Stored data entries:
(** *** [generateMusicVibration] *)

(** X11.  For an energy and a danceability between 0 and 1 and a tempo
    between 60 and 200, [generateMusicVibration] returns a vibration of 0
    to 150 ms and a pause of 75 to 250 ms, both integers. *)
Theorem music_pattern_bounds (f : MusicFeatures) :
  within 0 1 (m_energy f) = true ->
  within 0 1 (m_danceability f) = true ->
  within 60 200 (m_tempo f) = true ->
  exists d p,
    generateMusicVibration f = [of_Z d; of_Z p]
    /\ 0 <= d <= 150 /\ 75 <= p <= 250.
Proof.
  intros He Hd Ht. apply within_spec in He, Hd, Ht.
  destruct He as (e & Ee & He0 & He1), Hd as (d & Ed & Hd0 & Hd1),
           Ht as (t & Et & Ht0 & Ht1).
  unfold generateMusicVibration. rewrite Ee, Ed, Et.
  assert (Tz : Qeq_bool t 0 = false).
  { destruct (Qeq_bool t 0) eqn:Z; [|reflexivity].
    apply Qeq_bool_eq in Z. rewrite Z in Ht0. exfalso. apply Ht0.
    reflexivity. }
  assert (Tpos : (0 < t)%Q) by (eapply Qlt_le_trans; [|exact Ht0]; reflexivity).
  unfold dec, JS.mul, JS.add, JS.div, fin, of_Z. rewrite Tz.
  change (Qeq_bool (inject_Z 4) 0) with false. cbv iota.
  rewrite !floor_fin.
  eexists _, _. split; [reflexivity|]. split.
  - split.
    + change 0 with (Qfloor 0). apply Qfloor_resp_le.
      apply Qred_le_r. apply Qmult_le_0_compat; [|discriminate].
      apply Qred_le_r.
      rewrite <- (Qplus_0_r 0).
      apply Qplus_le_compat; apply Qred_le_r;
        (apply Qmult_le_0_compat; [assumption|apply Qred_le_r; discriminate]).
    + change 150 with (Qfloor (inject_Z 150)). apply Qfloor_resp_le.
      apply Qred_le_l.
      apply (Qle_trans _ (1 * inject_Z 150)); [|discriminate].
      apply Qmult_le_compat_r; [|discriminate].
      apply Qred_le_l.
      apply (Qle_trans _ ((8 # 10) + (2 # 10))); [|discriminate].
      apply Qplus_le_compat; apply Qred_le_l.
      * apply (Qle_trans _ (1 * Qred (8 # 10))); [|discriminate].
        apply Qmult_le_compat_r; [exact He1|discriminate].
      * apply (Qle_trans _ (1 * Qred (2 # 10))); [|discriminate].
        apply Qmult_le_compat_r; [exact Hd1|discriminate].
  - split.
    + change 75 with (Qfloor (inject_Z 75)). apply Qfloor_resp_le.
      apply Qred_le_r.
      apply Qle_shift_div_l; [reflexivity|].
      apply Qred_le_r.
      apply Qle_shift_div_l; [exact Tpos|].
      apply (Qle_trans _ (inject_Z 75 * inject_Z 4 * inject_Z 200));
        [|discriminate].
      apply Qmult_le_l; [reflexivity|exact Ht1].
    + change 250 with (Qfloor (inject_Z 250)). apply Qfloor_resp_le.
      apply Qred_le_l.
      apply Qle_shift_div_r; [reflexivity|].
      apply Qred_le_l.
      apply Qle_shift_div_r; [exact Tpos|].
      apply (Qle_trans _ (inject_Z 250 * inject_Z 4 * inject_Z 60));
        [discriminate|].
      apply Qmult_le_l; [reflexivity|exact Ht0].
Qed.

Lemma music_pattern_bounds_witness :
  within 0 1 (m_energy (mkFeatures 120 (dec 8 10) (dec 5 10) (dec 6 10)))
  = true
  /\ within 0 1
       (m_danceability (mkFeatures 120 (dec 8 10) (dec 5 10) (dec 6 10)))
     = true
  /\ within 60 200
       (m_tempo (mkFeatures 120 (dec 8 10) (dec 5 10) (dec 6 10))) = true
  /\ exists d p,
       generateMusicVibration
         (mkFeatures 120 (dec 8 10) (dec 5 10) (dec 6 10))
       = [of_Z d; of_Z p]
       /\ 0 <= d <= 150 /\ 75 <= p <= 250.
Proof.
  split; [reflexivity|]. split; [reflexivity|]. split; [reflexivity|].
  apply (music_pattern_bounds
           (mkFeatures 120 (dec 8 10) (dec 5 10) (dec 6 10)));
    reflexivity.
Defined.

End VCProofs.

(** ** The audio analyzer *)

Module AAProofs.

Import AA.

(** *** The object before and after a computation *)

Section Relates.

Variable R : Analyzer -> Analyzer -> Prop.
Hypothesis R_refl : forall s, R s s.
Hypothesis R_trans : forall a b c, R a b -> R b c -> R a c.

Lemma relates_ret {A} (a : A) : relates R (ret a).
Proof. intros s; apply R_refl. Qed.

Lemma relates_throw {A} : relates R (@throw A).
Proof. intros s; apply R_refl. Qed.

Lemma relates_get : relates R get.
Proof. intros s; apply R_refl. Qed.

Lemma relates_deref {A} (o : option A) : relates R (deref o).
Proof. destruct o; [apply relates_ret|apply relates_throw]. Qed.

Lemma relates_bind {A B} (m : M A) (f : A -> M B) :
  relates R m -> (forall a, relates R (f a)) -> relates R (bind m f).
Proof.
  intros Hm Hf s. unfold bind. specialize (Hm s).
  destruct (m s) as [[a|] s1]; simpl in *; [|exact Hm].
  eapply R_trans; [exact Hm|apply Hf].
Qed.

Lemma relates_modify (f : Analyzer -> Analyzer) :
  (forall s, R s (f s)) -> relates R (modify f).
Proof. intros H s; apply H. Qed.

Lemma relates_tryCatch {A} (body handler : M A) :
  relates R body -> relates R handler -> relates R (tryCatch body handler).
Proof.
  intros Hb Hh s. unfold tryCatch. specialize (Hb s).
  destruct (body s) as [[a|] s1]; simpl in *; [exact Hb|].
  eapply R_trans; [exact Hb|apply Hh].
Qed.

End Relates.

Lemma relates_weaken (R R' : Analyzer -> Analyzer -> Prop) {A} (m : M A) :
  (forall a b, R a b -> R' a b) -> relates R m -> relates R' m.
Proof. intros H Hm s. apply H, Hm. Qed.

Lemma bind_Normal {A B} (m : M A) (f : A -> M B) s b s' :
  bind m f s = (Normal b, s') ->
  exists a s1, m s = (Normal a, s1) /\ f a s1 = (Normal b, s').
Proof.
  unfold bind. destruct (m s) as [[a|] s1]; [eauto|discriminate].
Qed.

Lemma sameBeat_refl s : sameBeat s s.
Proof. reflexivity. Qed.

Lemma sameBeat_trans a b c : sameBeat a b -> sameBeat b c -> sameBeat a c.
Proof. unfold sameBeat; congruence. Qed.

Lemma pauseGrows_refl s : pauseGrows s s.
Proof. split; [reflexivity|lia]. Qed.

Lemma pauseGrows_trans a b c :
  pauseGrows a b -> pauseGrows b c -> pauseGrows a c.
Proof.
  intros [H1 H2] [H3 H4]. split; [congruence|].
  intros H. rewrite H1 in H4. specialize (H2 H). specialize (H4 H). lia.
Qed.

Lemma sameBeat_pauseGrows s s' : sameBeat s s' -> pauseGrows s s'.
Proof. unfold sameBeat; intros H; split; rewrite H; [reflexivity|lia]. Qed.

Lemma sameBeat_relates_pauseGrows {A} (m : M A) :
  relates sameBeat m -> relates pauseGrows m.
Proof. apply relates_weaken. exact sameBeat_pauseGrows. Qed.

Lemma sameDevice_refl s : sameDevice s s.
Proof. repeat split. Qed.

Lemma sameDevice_trans a b c :
  sameDevice a b -> sameDevice b c -> sameDevice a c.
Proof.
  unfold sameDevice. intros (?&?&?&?) (?&?&?&?). repeat split; congruence.
Qed.

(** Walks through a computation built from the monad's operations. *)
Ltac relates_with refl trans :=
  repeat first
    [ apply (relates_bind _ trans); [ | intros ? ]
    | apply (relates_ret _ refl)
    | apply (relates_throw _ refl)
    | apply (relates_get _ refl)
    | apply (relates_deref _ refl)
    | apply relates_modify; intros ? ].

(** *** Which methods touch the beat-detection record *)

Lemma getByteFrequencyData_sameBeat frame :
  relates sameBeat (getByteFrequencyData frame).
Proof.
  unfold getByteFrequencyData.
  relates_with sameBeat_refl sameBeat_trans; reflexivity.
Qed.

Lemma getByteTimeDomainData_sameBeat frame :
  relates sameBeat (getByteTimeDomainData frame).
Proof.
  unfold getByteTimeDomainData.
  relates_with sameBeat_refl sameBeat_trans; reflexivity.
Qed.

Lemma calculateVolume_sameBeat sqrt : relates sameBeat (calculateVolume sqrt).
Proof.
  unfold calculateVolume. relates_with sameBeat_refl sameBeat_trans.
Qed.

Lemma analyzeFrequency_sameBeat : relates sameBeat analyzeFrequency.
Proof.
  unfold analyzeFrequency.
  relates_with sameBeat_refl sameBeat_trans; reflexivity.
Qed.

Lemma updateHistory_sameBeat : relates sameBeat updateHistory.
Proof.
  unfold updateHistory. relates_with sameBeat_refl sameBeat_trans.
  destruct (_ <? _)%nat; relates_with sameBeat_refl sameBeat_trans;
    reflexivity.
Qed.

Lemma calculateSpectralFlux_sameBeat : relates sameBeat calculateSpectralFlux.
Proof.
  unfold calculateSpectralFlux. relates_with sameBeat_refl sameBeat_trans.
  destruct (previousFrequencyData _);
    relates_with sameBeat_refl sameBeat_trans.
Qed.

Lemma estimateBPM_sameBeat now : relates sameBeat (estimateBPM now).
Proof.
  unfold estimateBPM.
  relates_with sameBeat_refl sameBeat_trans; reflexivity.
Qed.

Lemma estimateBPM_normal now s :
  exists b s', estimateBPM now s = (Normal b, s').
Proof. unfold estimateBPM, bind, get, modify, ret. simpl. eauto. Qed.

Lemma calculateEnergy_state s : snd (calculateEnergy s) = s.
Proof.
  apply (relates_bind (fun a b => b = a)); [congruence| |].
  - intros s0. reflexivity.
  - intros a. apply (relates_bind (fun a b => b = a)); [congruence| |].
    + apply relates_deref. reflexivity.
    + intros data. apply (relates_bind (fun a b => b = a)); [congruence| |].
      * apply relates_deref. reflexivity.
      * intros ctx s0. reflexivity.
Qed.

Lemma calculateEnergy_cases s :
  calculateEnergy s = (Thrown, s)
  \/ exists ed, calculateEnergy s = (Normal ed, s).
Proof.
  pose proof (calculateEnergy_state s) as H.
  destruct (calculateEnergy s) as [[ed|] s1]; simpl in H; subst s1; eauto.
Qed.

(** *** [detectBeat] *)

Lemma updateStatistics_pause d :
  minInterval (updateStatistics d) = minInterval d
  /\ lastBeatTime (updateStatistics d) = lastBeatTime d.
Proof.
  unfold updateStatistics. destruct (_ <=? _)%nat; split; reflexivity.
Qed.

Lemma recordEnergy_pause e d :
  minInterval (recordEnergy e d) = minInterval d
  /\ lastBeatTime (recordEnergy e d) = lastBeatTime d.
Proof.
  unfold recordEnergy.
  destruct (updateStatistics_pause
              (set_energyHistory
                 (pushEnergy (historySize d) e (energyHistory d)) d))
    as [H1 H2].
  rewrite H1, H2. split; reflexivity.
Qed.

(** The outcomes of one call: the pause, an exception from
    [calculateEnergy], a detected beat (which restarts the pause at [now]),
    or no beat. *)
Lemma detectBeat_cases now bpmTime s :
  let d := beatDetection s in
  (now - lastBeatTime d < minInterval d
   /\ detectBeat now bpmTime s = (Normal pausedEvent, s))
  \/ (minInterval d <= now - lastBeatTime d
      /\ (detectBeat now bpmTime s = (Thrown, s)
          \/ exists b s',
               detectBeat now bpmTime s = (Normal b, s')
               /\ minInterval (beatDetection s') = minInterval d
               /\ (b_detected b = true
                   /\ lastBeatTime (beatDetection s') = now
                   \/ b_detected b = false
                      /\ lastBeatTime (beatDetection s') = lastBeatTime d))).
Proof.
  intros d. subst d. unfold detectBeat, bind, get, modify, ret.
  destruct (_ <? _) eqn:Hlt.
  - left. apply Z.ltb_lt in Hlt. split; [exact Hlt|reflexivity].
  - right. apply Z.ltb_ge in Hlt. split; [exact Hlt|].
    destruct (calculateEnergy_cases s) as [E|[ed E]]; rewrite E;
      [left; reflexivity|right].
    destruct (recordEnergy_pause (en_total ed) (beatDetection s)) as [Hm Hl].
    set (d := recordEnergy (en_total ed) (beatDetection s)) in *.
    destruct (energyBeat d (en_total ed) || kickBeat d (en_kick ed)).
    + match goal with
      | |- context [estimateBPM bpmTime ?x] =>
          destruct (estimateBPM_normal bpmTime x) as (bpm & s' & E');
          pose proof (estimateBPM_sameBeat bpmTime x) as Hs;
          rewrite E' in *
      end.
      unfold sameBeat in Hs. simpl in Hs.
      eexists _, s'. split; [reflexivity|]. rewrite Hs.
      split; [exact Hm|left; auto].
    + eexists _, _. split; [reflexivity|]. simpl.
      split; [exact Hm|right; auto].
Qed.
(** * darkstat: packet decoding (decode.c)

    A shallow embedding of [decode.c]: the link-type table with [getlinkhdr]
    and [getsnaplen], the six link-layer decoders, the IPv4/IPv6 demuxer and
    the TCP/UDP demuxer, followed by the properties of the decoding engine.

    Conventions of the embedding.
    - A captured frame is the [pcap_pkthdr] (seconds of the timestamp and the
      captured length [caplen], an unsigned 32-bit value held in [Z]) together
      with [pdata], the list of the bytes that may be read.  [pdata + n] is
      [skipn n pdata].
    - Every read of the buffer goes through [byte_at] / [bytes_at]; a read
      outside the list is a fault of the run (the C program has undefined
      behaviour there) and ends it: the run then has no result.
    - The calls to the collaborators ([verbosef] of err.h, [acct_for] of
      acct.h) are recorded, in order, in the trace of the run.  The trace
      also records each entry into [decode_ip].
    - Each decoder returns the final value of its local [struct pktsummary sm],
      so that what was written into the summary can be stated. *)

From Stdlib Require Import ZArith List String Bool Lia.
From Stdlib Require Import Strings.Byte.
Import ListNotations.
Local Open Scope string_scope.
Local Open Scope list_scope.
Local Open Scope Z_scope.

Set Implicit Arguments.

(** ** Bytes and integers *)

(** The value of a [u_char]. *)
Definition u8 (b : byte) : Z := Z.of_N (Byte.to_N b).

(** [ntohs] of a 16-bit field whose two bytes are [hi], [lo] in wire order. *)
Definition ntohs (hi lo : byte) : Z := Z.lor (Z.shiftl (u8 hi) 8) (u8 lo).

(** A 32-bit field read in network byte order. *)
Definition be32 (b0 b1 b2 b3 : byte) : Z :=
  Z.lor (Z.shiftl (u8 b0) 24)
        (Z.lor (Z.shiftl (u8 b1) 16) (Z.lor (Z.shiftl (u8 b2) 8) (u8 b3))).
(** [level.Error(c.logger).Log(...)] and [level.Info(c.logger).Log(...)] *)
Definition Log (l : LogLine) : M unit :=
  fun st =>
    (Ret tt,
     {| failures := failures st; ch := ch st; duration := duration st;
        logs := logs st ++ [l]; calls := calls st |}).

(** A request: it is recorded, and the client's answer is returned. *)
Definition call {A} (c : github.Call) (answer : goresult A)
  : M (goresult A) :=
  fun st =>
    (Ret answer,
     {| failures := failures st; ch := ch st; duration := duration st;
        logs := logs st; calls := calls st ++ [c] |}).

(** [ch <- prometheus.MustNewConstMetric(d, prometheus.GaugeValue, v, ls...)] *)
Definition emit (d : prometheus.Desc) (v : float64) (ls : list string)
  : M unit :=
  (m <- lift (prometheus.MustNewConstMetric d v ls) ;; send m)%M.

(** [if p != nil { ... }], the body using the pointer's target. *)
Definition when_some {A} (p : option A) (body : A -> M unit) : M unit :=
  match p with
  | Some a => body a
  | None => ret tt
  end.

(** [for i, x := range xs { body(i, x) }], from index [i] on. *)
Fixpoint range_from {A} (i : nat) (xs : list A) (body : nat -> A -> M unit)
  : M unit :=
  match xs with
  | [] => ret tt
  | x :: xs' => (body i x ;;; range_from (S i) xs' body)%M
  end.

Definition range {A} (xs : list A) (body : nat -> A -> M unit) : M unit :=
  range_from 0 xs body.

Definition string_or_empty (ptr : option string) : string :=
  match ptr with
  | None => ""
  | Some s => s
  end.

Definition string_int_or_empty (ptr : option Z) : string :=
  match ptr with
  | None => ""
  | Some n => Sprint n
  end.

Definition string_int64_or_empty (ptr : option Z) : string :=
  match ptr with
  | None => ""
  | Some n => Sprint n
  end.

Definition string_time_or_empty (ptr : option time.Time) : string :=
  match ptr with
  | None => ""
  | Some t => time.String_ t
  end.

Definition string_bool_or_empty (ptr : option bool) : string :=
  match ptr with
  | None => ""
  | Some b => FormatBool b
  end.

Definition boolToFloat64 (val : bool) : float64 := if val then 1 else 0.

(** The loop [for _, git_label := range record.Labels] that the issue and
    the pull request collector run before they build their labels: it
    dereferences the name of every label that is not nil. *)
Fixpoint label_names (labels : list (option github.Label.t))
  : outcome (list string) :=
  match labels with
  | [] => Ret []
  | None :: rest => label_names rest
  | Some git_label :: rest =>
      (n <~ deref (github.Label.Name git_label) ;;
       ns <~ label_names rest ;;
       Ret (n :: ns))%outcome
  end.

(** [if len(record.Labels) > 0 { label = string_or_empty(record.Labels[0].Name) }]
    with [label] initially empty. *)
Definition first_label (labels : list (option github.Label.t))
  : outcome string :=
  match labels with
  | [] => Ret ""
  | l0 :: _ =>
      (l <~ deref l0 ;; Ret (string_or_empty (github.Label.Name l)))%outcome
  end.

(** [if u != nil { login = string_or_empty(u.Login) }] with [login]
    initially empty. *)
Definition login_or_empty (u : option github.User.t) : string :=
  match u with
  | Some u' => string_or_empty (github.User.Login u')
  | None => ""
  end.

(** *** reposByOwnerAndName

    Every collector carries the same method; it only uses the collector's
    client. *)

Section Resolver.
Variable client : github.Client.
Local Open Scope M_scope.

(** The [for] loop of the search branch; [opts] and [repos] are the
    loop's variables. *)
Fixpoint search_loop (fuel : nat) (owner : string)
    (opts : github.SearchOptions)
    (repos : list (option github.Repository.t))
  : M (goresult (list (option github.Repository.t))) :=
  match fuel with
  | O => lift Diverge
  | S fuel' =>
      let query := "user:" +:+ owner in
      r <- call (github.CallSearch query opts)
             (github.Search_Repositories client query opts) ;;
      match r with
      | GoErr err => ret (GoErr err)
      | GoOk (result, resp) =>
          let repos := (repos ++ github.Repositories result)%list in
          if github.NextPage resp =? 0 then ret (GoOk repos)
          else
            let opts :=
              {| github.SearchOptions_ListOptions :=
                   {| github.Page := github.NextPage resp;
                      github.PerPage :=
                        github.PerPage
                          (github.SearchOptions_ListOptions opts) |} |} in
            search_loop fuel' owner opts repos
      end
  end.

Definition reposByOwnerAndName (fuel : nat) (owner repo : string)
  : M (goresult (list (option github.Repository.t))) :=
  if strings.Contains repo "*" then
    let opts :=
      {| github.SearchOptions_ListOptions :=
           {| github.Page := 0; github.PerPage := 50 |} |} in
    search_loop fuel owner opts []
  else
    r <- call (github.CallGet owner repo)
           (github.Repositories_Get client owner repo) ;;
    match r with
    | GoErr err => ret (GoErr err)
    | GoOk res => ret (GoOk [Some res])
    end.

End Resolver.

(** ** The repository collector (src/unnamed/part_000) *)

Module repo.
Import github.Repository prometheus.
Local Open Scope M_scope.

Record RepoCollector : Type := {
  client : github.Client;
  logger : string;
  config : config.Target;
  All : Desc;
  Forked : Desc;
  Forks : Desc;
  Network : Desc;
  Issues : Desc;
  Stargazers : Desc;
  Subscribers : Desc;
  Watchers : Desc;
  Size_ : Desc;
  AllowRebaseMerge_ : Desc;
  AllowSquashMerge_ : Desc;
  AllowMergeCommit_ : Desc;
  Archived_ : Desc;
  Private_ : Desc;
  HasIssues_ : Desc;
  HasWiki_ : Desc;
  HasPages_ : Desc;
  HasProjects_ : Desc;
  HasDownloads_ : Desc;
  Pushed : Desc;
  Created : Desc;
  Updated : Desc
}.

(** The collector [NewRepoCollector] returns. *)
Definition make (client : github.Client) (cfg : config.Target)
  : RepoCollector :=
  let labels := ["owner"; "name"] in
  {|
    client := client;
    logger := "repo";
    config := cfg;
    All := NewDesc "github_repo_all" "All info about github repo"
             ["forks"; "network"; "issues"; "stargazers"; "subscribers";
              "watchers"; "size"];
    Pushed := NewDesc "github_repo_pushed_timestamp"
                "Timestamp of the last push to repo" labels;
    Created := NewDesc "github_repo_created_timestamp"
                 "Timestamp of the creation of repo" labels;
    Updated := NewDesc "github_repo_updated_timestamp"
                 "Timestamp of the last modification of repo" labels;
    Forked := NewDesc "github_repo_forked"
                "Show if this repository is a forked repository" labels;
    Forks := NewDesc "github_repo_forks"
               "How often has this repository been forked" labels;
    Network := NewDesc "github_repo_network"
                 "Number of repositories in the network" labels;
    Issues := NewDesc "github_repo_issues"
                "Number of open issues on this repository" labels;
    Stargazers := NewDesc "github_repo_stargazers"
                    "Number of stargazers on this repository" labels;
    Subscribers := NewDesc "github_repo_subscribers"
                     "Number of subscribers on this repository" labels;
    Watchers := NewDesc "github_repo_watchers"
                  "Number of watchers on this repository" labels;
    Size_ := NewDesc "github_repo_size"
               "Size of the repository content" labels;
    AllowRebaseMerge_ := NewDesc "github_repo_allow_rebase_merge"
               "Show if this repository allows rebase merges" labels;
    AllowSquashMerge_ := NewDesc "github_repo_allow_squash_merge"
               "Show if this repository allows squash merges" labels;
    AllowMergeCommit_ := NewDesc "github_repo_allow_merge_commit"
               "Show if this repository allows merge commits" labels;
    Archived_ := NewDesc "github_repo_archived"
               "Show if this repository have been archived" labels;
    Private_ := NewDesc "github_repo_private"
               "Show iof this repository is private" labels;
    HasIssues_ := NewDesc "github_repo_has_issues"
               "Show if this repository got issues enabled" labels;
    HasWiki_ := NewDesc "github_repo_has_wiki"
               "Show if this repository got wiki enabled" labels;
    HasPages_ := NewDesc "github_repo_has_pages"
               "Show if this repository got pages enabled" labels;
    HasProjects_ := NewDesc "github_repo_has_projects"
               "Show if this repository got projects enabled" labels;
    HasDownloads_ := NewDesc "github_repo_has_downloads"
               "Show if this repository got downloads enabled" labels
  |}.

Task description: From the entries above, give again exactly the lines running from the line with "Definition string_or_empty (ptr" to the line with "Variable client : github.Client."; include both of those lines.

Result below:
Definition string_or_empty (ptr : option string) : string :=
  match ptr with
  | None => ""
  | Some s => s
  end.

Definition string_int_or_empty (ptr : option Z) : string :=
  match ptr with
  | None => ""
  | Some n => Sprint n
  end.

Definition string_int64_or_empty (ptr : option Z) : string :=
  match ptr with
  | None => ""
  | Some n => Sprint n
  end.

Definition string_time_or_empty (ptr : option time.Time) : string :=
  match ptr with
  | None => ""
  | Some t => time.String_ t
  end.

Definition string_bool_or_empty (ptr : option bool) : string :=
  match ptr with
  | None => ""
  | Some b => FormatBool b
  end.

Definition boolToFloat64 (val : bool) : float64 := if val then 1 else 0.

(** The loop [for _, git_label := range record.Labels] that the issue and
    the pull request collector run before they build their labels: it
    dereferences the name of every label that is not nil. *)
Fixpoint label_names (labels : list (option github.Label.t))
  : outcome (list string) :=
  match labels with
  | [] => Ret []
  | None :: rest => label_names rest
  | Some git_label :: rest =>
      (n <~ deref (github.Label.Name git_label) ;;
       ns <~ label_names rest ;;
       Ret (n :: ns))%outcome
  end.

(** [if len(record.Labels) > 0 { label = string_or_empty(record.Labels[0].Name) }]
    with [label] initially empty. *)
Definition first_label (labels : list (option github.Label.t))
  : outcome string :=
  match labels with
  | [] => Ret ""
  | l0 :: _ =>
      (l <~ deref l0 ;; Ret (string_or_empty (github.Label.Name l)))%outcome
  end.

(** [if u != nil { login = string_or_empty(u.Login) }] with [login]
    initially empty. *)
Definition login_or_empty (u : option github.User.t) : string :=
  match u with
  | Some u' => string_or_empty (github.User.Login u')
  | None => ""
  end.

(** *** reposByOwnerAndName

    Every collector carries the same method; it only uses the collector's
    client. *)

Section Resolver.
Variable client : github.Client.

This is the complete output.